Health Officials Investigate Illegal Tattoo Operations
NASHVILLE, Tenn. - While the tattoo business is booming in Middle Tennessee, Metro Health officials are warning customers that some illegal operations have opened up in the state.
According to officials, the number of new tattoo artists has more than quadrupled in the past five years. In order to open a tattoo parlor in Tennessee a number of steps have to be taken, including getting a license and a permit from the health department.
The steps are part of a state law that long time artist Ben Dixon helped lawmakers draft in the 1990s.
"There is a danger. You have to be educated and people have to know the right things to be doing otherwise they risk infection," said Dixon.
The state requires artists to train under a licensed artist and take a course about blood borne pathogens. Health department inspectors like Tommy Eubanks and Clint Johnson visit each tattoo parlor in Nashville four times a year. They also investigate complaints of unlicensed tattoo artists.

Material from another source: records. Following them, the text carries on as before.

Lemma one_int_data t : one_int (with_int (u name) t) = Some t.
Proof. unfold one_int, with_int. by rewrite partition_app, py_int_str_int by exact Hname. Qed.

Lemma two_ints_data t p : two_ints (with_int (with_int (u name) t) p) = Some (t, p).
Proof. unfold two_ints. by rewrite fields_2, !py_int_str_int. Qed.

Lemma three_ints_data t c p : three_ints (with_int (with_int (with_int (u name) t) c) p) = Some (t, c, p).
Proof. unfold three_ints. by rewrite fields_3, !py_int_str_int. Qed.

Lemma int_and_id_data t id : int_and_id (with_int (u name) t ++ colon ++ id) = Some (t, id).
Proof.
  unfold int_and_id. rewrite with_int_app, partition_app by exact Hname.
  by rewrite partition_app, py_int_str_int by apply str_int_no_colon.
Qed.
End readers.

Lemma short_id_no_colon id : short_id id = true -> Forall (fun c => c <> c_colon) id.
Proof.
  intros Hid. assert (forallb (fun c => ascii_lower_letter c || ((48 <=? c) && (c <=? 57))) id = true) as Hf.
  { by destruct id. }
  apply Forall_forall. intros c Hc%list_elem_of_In ->. rewrite forallb_forall in Hf. by apply Hf in Hc.
Qed.

(** The first pattern with this name decides. *)
Lemma handler_by_name data name fs :
  fields data = u name :: fs ->
  handler_of data =
    match List.filter (fun p => ueqb (u name) (u p.1.2) && fit p.2 fs) patterns with
    | (v, _, _) :: _ => Some v
    | [] => None
    end.
Proof.
  intros Hf. unfold handler_of, matches. rewrite Hf.
  erewrite filter_ext; [reflexivity|]. by intros [[v pre] shapes].
Qed.

Ltac closed_eqb :=
  repeat match goal with
  | |- context [ueqb (u ?a) (u ?b)] =>
      let v := eval vm_compute in (ueqb (u a) (u b)) in change (ueqb (u a) (u b)) with v
  end.

Ltac no_colon := vm_compute; repeat constructor; discriminate.

Ltac handled name lem :=
  rewrite (handler_by_name _ name _ lem); unfold patterns; cbn [List.filter fst snd]; closed_eqb;
  cbn [andb fit]; rewrite ?digits_str_int, ?signed_str_int by done; cbn [andb].

(** Printing a button's data and routing it gives the button back. *)
Lemma data_routes d : routable d -> route (data_of d) = Some d.
Proof.
  intros (Ht & Hp & Hid). unfold route.
  destruct d as [t|t p|t id|t|t c p|t p|t p|t p]; cbn [about page_of data_of] in *.
  - handled "check_main"%string (fields_1 "check_main" ltac:(no_colon) t). cbn [mbind option_bind drill_of].
    by rewrite one_int_data by no_colon.
  - handled "check_bans"%string (fields_2 "check_bans" ltac:(no_colon) t p). cbn [mbind option_bind drill_of].
    by rewrite two_ints_data by no_colon.
  - handled "check_ban_item"%string (fields_item "check_ban_item" ltac:(no_colon) t id (short_id_no_colon _ Hid)).
    rewrite Hid. cbn [mbind option_bind drill_of andb]. by rewrite int_and_id_data by no_colon.
  - handled "check_warns"%string (fields_1 "check_warns" ltac:(no_colon) t). cbn [mbind option_bind drill_of].
    by rewrite one_int_data by no_colon.
  - handled "check_warn_chat"%string (fields_3 "check_warn_chat" ltac:(no_colon) t c p). cbn [mbind option_bind drill_of].
    by rewrite three_ints_data by no_colon.
  - handled "check_kicks"%string (fields_2 "check_kicks" ltac:(no_colon) t p). cbn [mbind option_bind drill_of].
    by rewrite two_ints_data by no_colon.
  - handled "check_mutes"%string (fields_2 "check_mutes" ltac:(no_colon) t p). cbn [mbind option_bind drill_of].
    by rewrite two_ints_data by no_colon.
  - handled "check_appeals"%string (fields_2 "check_appeals" ltac:(no_colon) t p). cbn [mbind option_bind drill_of].
    by rewrite two_ints_data by no_colon.
Qed.

Lemma no_digits_no_handler data name f fs :
  fields data = u name :: f :: fs -> digits f = false -> handler_of data = None.
Proof.
  intros Hd Hf. rewrite (handler_by_name _ _ _ Hd). unfold patterns. cbn [List.filter fst snd fit].
  by rewrite Hf, !andb_false_r.
Qed.
(* ===== verification/CheckViews.v ===== *)
(** The profile a moderator looks up, and its lists:
    [tcbot/modules/helper/workflows/check_flow/], [tcbot/modules/helper/ban_info.py]
    and the handlers of [tcbot/modules/checking/views.py]. *)

From stdpp Require Import pretty.
From S2P Require Import Prelude Prog Text World I18n Dispatch Cache Locale Roles Replies Auth Records Warns DemoteFlow BanFlow AppealReview Duration PromoteFlow Admins Prefixes Extract Handler Language Identity Drills.

Abbreviation card := (text * markup)%type.

(** Texts joined by newlines. *)
Definition lines (ts : list text) : text := TBuild "lines" ts.
Definition blank : text := TStr "".

Definition bold_of (t : text) : text := TBuild "bold" [t].
Definition code_of (t : text) : text := TBuild "code" [t].
Definition italic_of (t : text) : text := TBuild "italic" [t].

(** * Batch lookups of the member cache and of group titles *)

(** [user_mention_cache.get(uid)] for every distinct id: what the process has,
    and whom it does not. *)
Fixpoint cached_triples (uids : list Z) : io (list (Z * bson) * list Z) :=
  match uids with
  | [] => Ret ([], [])
  | uid :: uids' =>
      cached <- call (MemGet "umention" (pretty uid)) ;;
      rest <- cached_triples uids' ;;
      Ret match cached with
          | Some v => ((uid, v) :: rest.1, rest.2)
          | None => (rest.1, uid :: rest.2)
          end
  end.
Lemma silent_never {A} (g : obs eff -> bool) (p : io A) :
  (forall o, g o = true -> obs_speaks o = true) -> silent p -> never g p.
Proof.
  intros Hg Hp. eapply wp_mono; [exact Hp|]. intros t r Ht. eapply Forall_impl; [exact Ht|]. intros o Ho. cbn beta in Ho.
  destruct (g o) eqn:Hs; [|done]. by rewrite (Hg _ Hs) in Ho.
Qed.

(** The reply is the one given. *)
Lemma reply_says f msg txt : f txt None = false -> never (obs_says f) (safe_reply msg txt).
Proof. intros Hf. unfold safe_reply. never_auto. by apply never_call. Qed.

Lemma reply_kb_says f msg txt kb : f txt kb = false -> never (obs_says f) (safe_reply_kb msg txt kb).
Proof. intros Hf. unfold safe_reply_kb. never_auto. by apply never_call. Qed.
End silence.

(** A link that opens the appeal of this ban. *)
Fixpoint opens_appeal (bot_username ban_id : string) (t : text) : bool :=
  match t with
  | TBuild name args =>
      match args with
      | [TStr bot; TStr id] => String.eqb name "appeal_deep_link" && String.eqb bot bot_username && String.eqb id ban_id
      | _ => existsb (opens_appeal bot_username ban_id) args
      end
  | _ => false
  end.

(** What the lookup of an active ban calls for. *)
Definition fits (bot_username : string) (ban : result (option doc)) (txt : text) (kb : markup) : bool :=
  match ban with
  | Ok None => reassures txt && negb (tells_ban txt)
  | Ok (Some ban) =>
      tells_ban txt && negb (reassures txt) &&
      match kb with
      | Some kb => opens_appeal bot_username (ban_id_of ban) kb
      | None => negb (truthy_str bot_username)
      end
  | Err _ => is_message "checking.error.status_retry" txt && negb (reassures txt) && negb (tells_ban txt)
  end.

Definition any_reply : obs eff -> bool := obs_says (fun _ _ => true).
Definition misfit (bot_username : string) (ban : result (option doc)) : obs eff -> bool :=
  obs_says (fun txt kb => negb (fits bot_username ban txt kb)).

Section verdict.
Context {CAT : Catalog} (cfg : config) (bot_username : string).

Lemma standing_fits role uid fname uname locale :
  fits bot_username (Ok None) (standing_text cfg role uid fname uname locale) None = true.
Proof.
  unfold standing_text. destruct (role_is "admin" role); [done|].
  by destruct (role_is "developer" role || role_is "tester" role).
Qed.

Lemma summary_fits ban uid fname aname locale t txt link :
  exec (_ban_summary cfg ban uid fname aname locale) t (Ok (txt, link)) ->
  fits bot_username (Ok (Some ban)) txt (checkme_ban_kb bot_username (ban_id_of ban) link locale) = true.
Proof.
  intros ([ru ra] & _ & H)%ran_exec%ran_bind. cbv zeta in H.
  destruct (match ra with Ok (n, un) => _ | Err _ => _ end) as [ac au]. destruct (cfg_proofs cfg) as [pc pt].
  apply ran_ret in H as [= -> ->]. unfold fits, checkme_ban_kb, ban_id_of. cbn [tells_ban reassures is_message].
  destruct (truthy_str bot_username) eqn:Hb; cbn [negb]; [|done].
  destruct (dget "proof_message_id" ban ≫= bint), pt; cbn; by rewrite !String.eqb_refl.
Qed.

(** Nobody is told that all is well on a guess.  When somebody who is not a
    bot gets an answer about his own standing, his active ban has been looked
    up, and every reply is the one that lookup calls for: with no ban, that he
    is clean or staff; with a ban - staff or not - the ban, with a button that
    opens the appeal of just that ban; and after a failed lookup only the
    request to try again. *)
Theorem standing_honest (c : command) (user_id : Z) (t : trace eff) (r : result unit)
    (Huser : effective_user (c_upd c) = Some user_id) (Hbot : c_is_bot c = false)
    (Hrun : exec (cmd_checkme_body cfg bot_username c) t r)
    (Hreply : existsb any_reply t = true) :
  exists ban, ran (get_active_ban user_id) ban t /\ existsb (misfit bot_username ban) t = false.
Proof.
  revert Hreply. revert t r Hrun.
  change (wp (cmd_checkme_body cfg bot_username c) (fun t _ => existsb any_reply t = true ->
    exists ban, ran (get_active_ban user_id) ban t /\ existsb (misfit bot_username ban) t = false)).
  unfold cmd_checkme_body. rewrite Huser, Hbot. destruct (effective_message (c_upd c)) as [msg|]; [|by apply wp_ret].
  apply calm_before; [apply (silent_never _ _ (says_speaks _)), silent_locale|]. intros t1 locale H1.
  apply calm_before; [apply (silent_never _ _ (says_speaks _)), silent_standing|]. intros t2 [role ban] H2. cbv zeta.
  assert (forall t3, existsb (misfit bot_username ban) t3 = false ->
    exists ban, ran (get_active_ban user_id) ban (t1 ++ (t2 ++ t3)) /\
                existsb (misfit bot_username ban) (t1 ++ (t2 ++ t3)) = false) as Hleaf.
  { intros t3 H3. exists ban. split; [by apply ran_app_r, ran_app_l, (ran_gather2 _ _ _ _ _ (ran_exec _ _ _ H2))|].
    unfold misfit in *. rewrite !existsb_app, H3.
    by rewrite (silent_says _ _ _ _ (silent_locale _) H1), (silent_says _ _ _ _ (silent_standing _) H2). }
  destruct ban as [[ban|]|e].
  - apply calm_before; [apply (silent_never _ _ (says_speaks _)), silent_summary|]. intros t3 [txt link] H3.
    eapply wp_mono; [apply (reply_kb_says (fun txt kb => negb (fits bot_username (Ok (Some ban)) txt kb)))|].
    + by rewrite (summary_fits _ _ _ _ _ _ _ _ H3).
    + intros t4 r H4 _. apply Hleaf. unfold misfit in *.
      rewrite existsb_app, (silent_says _ _ _ _ (silent_summary _ _ _ _ _ _) H3). by apply existsb_false_Forall.
  - eapply wp_mono; [apply (reply_says (fun txt kb => negb (fits bot_username (Ok None) txt kb)))|].
    + by rewrite standing_fits.
    + intros t4 r H4 _. apply Hleaf. by apply existsb_false_Forall.
  - eapply wp_mono; [apply (reply_says (fun txt kb => negb (fits bot_username (Err e) txt kb)))|]; [done|].
    intros t4 r H4 _. apply Hleaf. by apply existsb_false_Forall.
Qed.
End verdict.

Section cards.
Context {CAT : Catalog} (cfg : config) (bot_username : string).

Lemma edits_quiet {A} (p : io A) : never obs_speaks p -> never obs_edits p.
Proof. apply silent_never, edits_speaks. Qed.

Lemma with_ban_edits upd q body :
  wp (with_ban upd q body) (fun t _ => existsb obs_edits t = true ->
    exists m data id ban, q = Some (Callback m (Some data)) /\ second_field (u data) = Some id /\
      during (get_ban (s_of id)) ban t).
Proof.
  destruct q as [[m [data|]]|]; cbn [with_ban mbind option_bind]; [|apply calm_absent; unfold answer; by never_auto|by apply wp_ret].
  destruct (second_field (u data)) as [id|] eqn:Hid; [|apply calm_absent; unfold answer; by never_auto].
  apply calm_before; [apply edits_quiet, silent_locale|]. intros t1 locale H1.
  apply calm_before; [apply edits_quiet, silent_record|]. intros t2 [a ban] H2. destruct ban as [ban|e].
  - apply wp_intro. intros t3 r _ _. exists m, data, id, ban. do 2 (split; [done|]).
    by apply ran_app_r, ran_app_l, (ran_gather2 _ _ _ _ _ (ran_exec _ _ _ H2)).
  - apply calm_absent. unfold alert_key. never_auto.
Qed.
End cards.
Definition chats_list (page : Z) (locale : ustr) : io card :=
  groups <- try_except (gs <- active_groups ;; Ret (Some gs)) (fun _ => Ret None) ;;
  match groups with
  | None => Ret (db_fail locale)
  | Some [] => Ret (TKey "stats.chats.empty" locale [], Some (stats_back_kb locale))
  | Some groups =>
      let '(chunk, total_pages, page) := paginate groups page _STATS_PAGE_SIZE in
      let item '(i, d) := TKey "stats.chats.item" locale
        [("i"%string, TInt i); ("title"%string, TStr (group_title d)); ("id"%string, code_of (TInt (group_id d)))] in
      Ret (lines (list_header "stats.chats.header" (Z.of_nat (length groups)) page total_pages locale :: blank ::
                  map item (enumerate (page * _STATS_PAGE_SIZE + 1) chunk)),
           Some (stats_list_kb page total_pages (length chunk) "stats_chats" "stats_chat_item" None
                   (map (fun d => pretty (group_id d)) chunk) locale))
  end.

(** The task verifies the title live; it is started and kept. *)
Definition launch_group_title_refresh (chat_id : Z) : io unit := call (VarPut "stats._refresh_tasks" (BInt chat_id)).

Definition chat_detail (page idx : Z) (stable : option string) (locale : ustr) : io card :=
  groups <- active_groups ;;
  let '(chunk, _, page) := paginate groups page _STATS_PAGE_SIZE in
  match item_at idx chunk (fun d => pretty (group_id d)) stable with
  | None => Ret (card_back (TKey "stats.error.group_not_found" locale []) "stats_chats" page locale)
  | Some d =>
      launch_group_title_refresh (group_id d) ;;;
      let added_by := dget_int "added_by" d 0 in
      adder <- get_user_mention_data added_by ;;
      let key k arg v := TKey ("stats.chat_detail." ++ k)%string locale [(arg%string, v)] in
      Ret (card_back
             (lines [TKey "stats.chat_detail.title" locale []; blank;
                     key "name"%string "name"%string (bold_of (TStr (group_title d)));
                     key "chat_id"%string "id"%string (code_of (TInt (group_id d))); blank;
                     key "connected_by"%string "user"%string (TUserRef added_by adder.1 adder.2);
                     key "date"%string "date"%string (date_or_unknown (dget "added_date" d) locale)])
             "stats_chats" page locale)
  end.

(** ** bans.py *)
Definition banned_id (d : doc) : Z := dget_int "banned_user_id" d 0.
Definition ban_name (names : gmap Z string) (d : doc) : string :=
  match names !! banned_id d with Some n => n | None => pretty (banned_id d) end.

Definition ban_entry (key : string) (names : gmap Z string) (locale : ustr) (i : Z) (d : doc) : text :=
  TKey key locale [("i"%string, TInt i); ("name"%string, TStr (ban_name names d)); ("id"%string, code_of (TInt (banned_id d)))].

Definition Stats_bans_list (page : Z) (locale : ustr) : io card :=
  r <- read_page active_ban_count active_bans_page page ;;
  match r with
  | None => Ret (db_fail locale)
  | Some (total, total_pages, page, chunk) =>
      if total =? 0 then Ret (TKey "stats.bans_view.empty" locale [], Some (stats_back_kb locale))
      else
        names <- match chunk with [] => Ret ∅ | _ => get_first_names_batch (map banned_id chunk) end ;;
        Ret (lines (list_header "stats.bans_view.header" total page total_pages locale :: blank ::
                    map (fun '(i, d) => ban_entry "stats.bans_view.item" names locale i d)
                      (enumerate (page * _STATS_PAGE_SIZE + 1) chunk)),
             Some (stats_list_kb page total_pages (length chunk) "stats_bans" "stats_ban_item"
                     (Some (stats_search_row locale)) (map (fun d => dget_str "ban_id" d "") chunk) locale))
  end.

Definition Stats_ban_detail (page idx : Z) (stable : option string) (locale : ustr) : io card :=
  let not_found := card_back (TKey "stats.error.ban_not_found" locale []) "stats_bans" page locale in
  match stable with
  | None => Ret not_found
  | Some id =>
      ban <- get_ban id ;;
      match ban with
      | Some ((_ :: _) as ban) =>
          if negb (py_truthy (dget "is_active" ban)) then Ret not_found
          else
            let! (txt, proof_link) := build_ban_detail cfg ban None locale in
            Ret (txt, Some (detail_kb (with_int (u "stats_bans") page) proof_link None locale))
      | _ => Ret not_found
      end
  end.

(** ** search.py: the panel

    The panel's card and the last results live in the conversation's data. *)
Definition open_search (accessible : bool) (q : message) (locale : ustr) : io card :=
  (if accessible then
     put SEARCH_KEY (BBool true) ;;;
     put MSG_KEY (BInt (message_id q)) ;;;
     put CHAT_KEY (BInt (msg_chat_id q))
   else Ret tt) ;;;
  Ret (TKey "stats.search.title" locale [], Some (stats_search_panel_kb locale)).

Definition clear_search : io unit := pops [SEARCH_KEY; RESULTS_KEY; MSG_KEY; CHAT_KEY; QUERY_KEY].

(** [int(q)] of digits that are no decimals raises. *)
Definition search_run (query : string) : io (list doc) :=
  let q := strip_ws (u query) in
  if isdigit q then
    uid <- match py_int q with Some uid => Ret uid | None => Raise (ValueError "invalid literal for int()") end ;;
    ban <- get_active_ban uid ;;
    Ret match ban with Some ((_ :: _) as ban) => [ban] | _ => [] end
  else
    hits <- search_by_name (s_of q) _SEARCH_LIMIT ;;
    match hits with
    | [] => Ret []
    | _ => active_bans_for_users (List.filter truthy_Z (map member_id hits))
    end.

Definition search_results (query : string) (results : list doc) (locale : ustr) : io card :=
  match results with
  | [] => Ret (TKey "stats.search.empty" locale [("query"%string, TStr query)], Some (stats_search_results_kb 0 locale []))
  | _ =>
      names <- get_first_names_batch (map banned_id results) ;;
      let header := TKey "stats.search.header" locale
        [("query"%string, TStr query); ("n"%string, TInt (Z.of_nat (length results)))] in
      Ret (lines (header :: blank :: map (fun '(i, d) => ban_entry "stats.search.item" names locale i d) (enumerate 1 results)),
           Some (stats_search_results_kb (length results) locale (map (fun d => dget_str "ban_id" d "") results)))
  end.

Definition search_detail (results : list doc) (idx : Z) (locale : ustr) (stable : option string) : io card :=
  match item_at idx results (fun d => dget_str "ban_id" d "") stable with
  | None => Ret (TKey "stats.error.result_unavailable" locale [], back_to_module_kb (u "stats_search_back") DEFAULT_LOCALE)
  | Some ban =>
      let! (txt, proof_link) := build_ban_detail cfg ban None locale in
      Ret (txt, Some (detail_kb (u "stats_search_back") proof_link None locale))
  end.

(** The stored results, as the documents they are. *)
Definition stored_results (v : option ud_value) : list doc :=
  match v with
  | Some (UdBson (BArr items)) => map (fun x => match x with BDoc d => d | _ => [] end) items
  | _ => []
  end.

(** * The handlers *)

(** [q.answer(text, show_alert=True)], whatever comes of it. *)
Definition deny (t : text) : io bool := alert t ;;; Ret false.

Definition _require_founder_list (user_id : option Z) (upd : update) : io bool :=
  locale <- locale_for_update upd ;;
  match user_id with
  | None => deny (TKey "common.perm.founder_only" locale [])
  | Some uid =>
      r <- try_except
             (let! (owner_r, role_r) := gather2 (is_owner uid) (get_effective_role uid) in
              owner <- of_result owner_r ;;
              role <- of_result role_r ;;
              Ret (Some (owner, role)))
             (fun _ => Ret None) ;;
      match r with
      | None => deny (TKey "stats.error.access_retry" locale [])
      | Some (owner, role) =>
          if negb owner && negb (role_is "founder" role) then deny (TKey "common.perm.founder_only" locale [])
          else Ret true
      end
  end.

Metro Health Officials have received some complaints about some tattoo artists not following the law. One illegal artist even advertises his work on Facebook.
On Wednesday Eubanks and Johnson went to investigate the complaints received about the artist who posts on Facebook. He was accused of running an illegal operation out of his home.
When confronted about the operation, the man said the statements were false and that he did not have equipment and was not tattooing out of his apartment.
"Nobody's not getting no tattoo," said the man.
The inspectors showed NewsChannel 5 copies of the tattoo work they believed the artist created on a Facebook page called Tennessee Tattoo. The artist took down the page on Tuesday.
Health inspectors said people should be careful anytime they get a tattoo. If precautions aren't taken, a person could end up with more than just bad artwork.
"You can get HIV, AIDS, Staph, any number of diseases from someone," explained artist Ben Dixon.
Metro Health Officials said that complaints about illegal tattoo operations are not that common in the mid-state. They only see about two or three a year.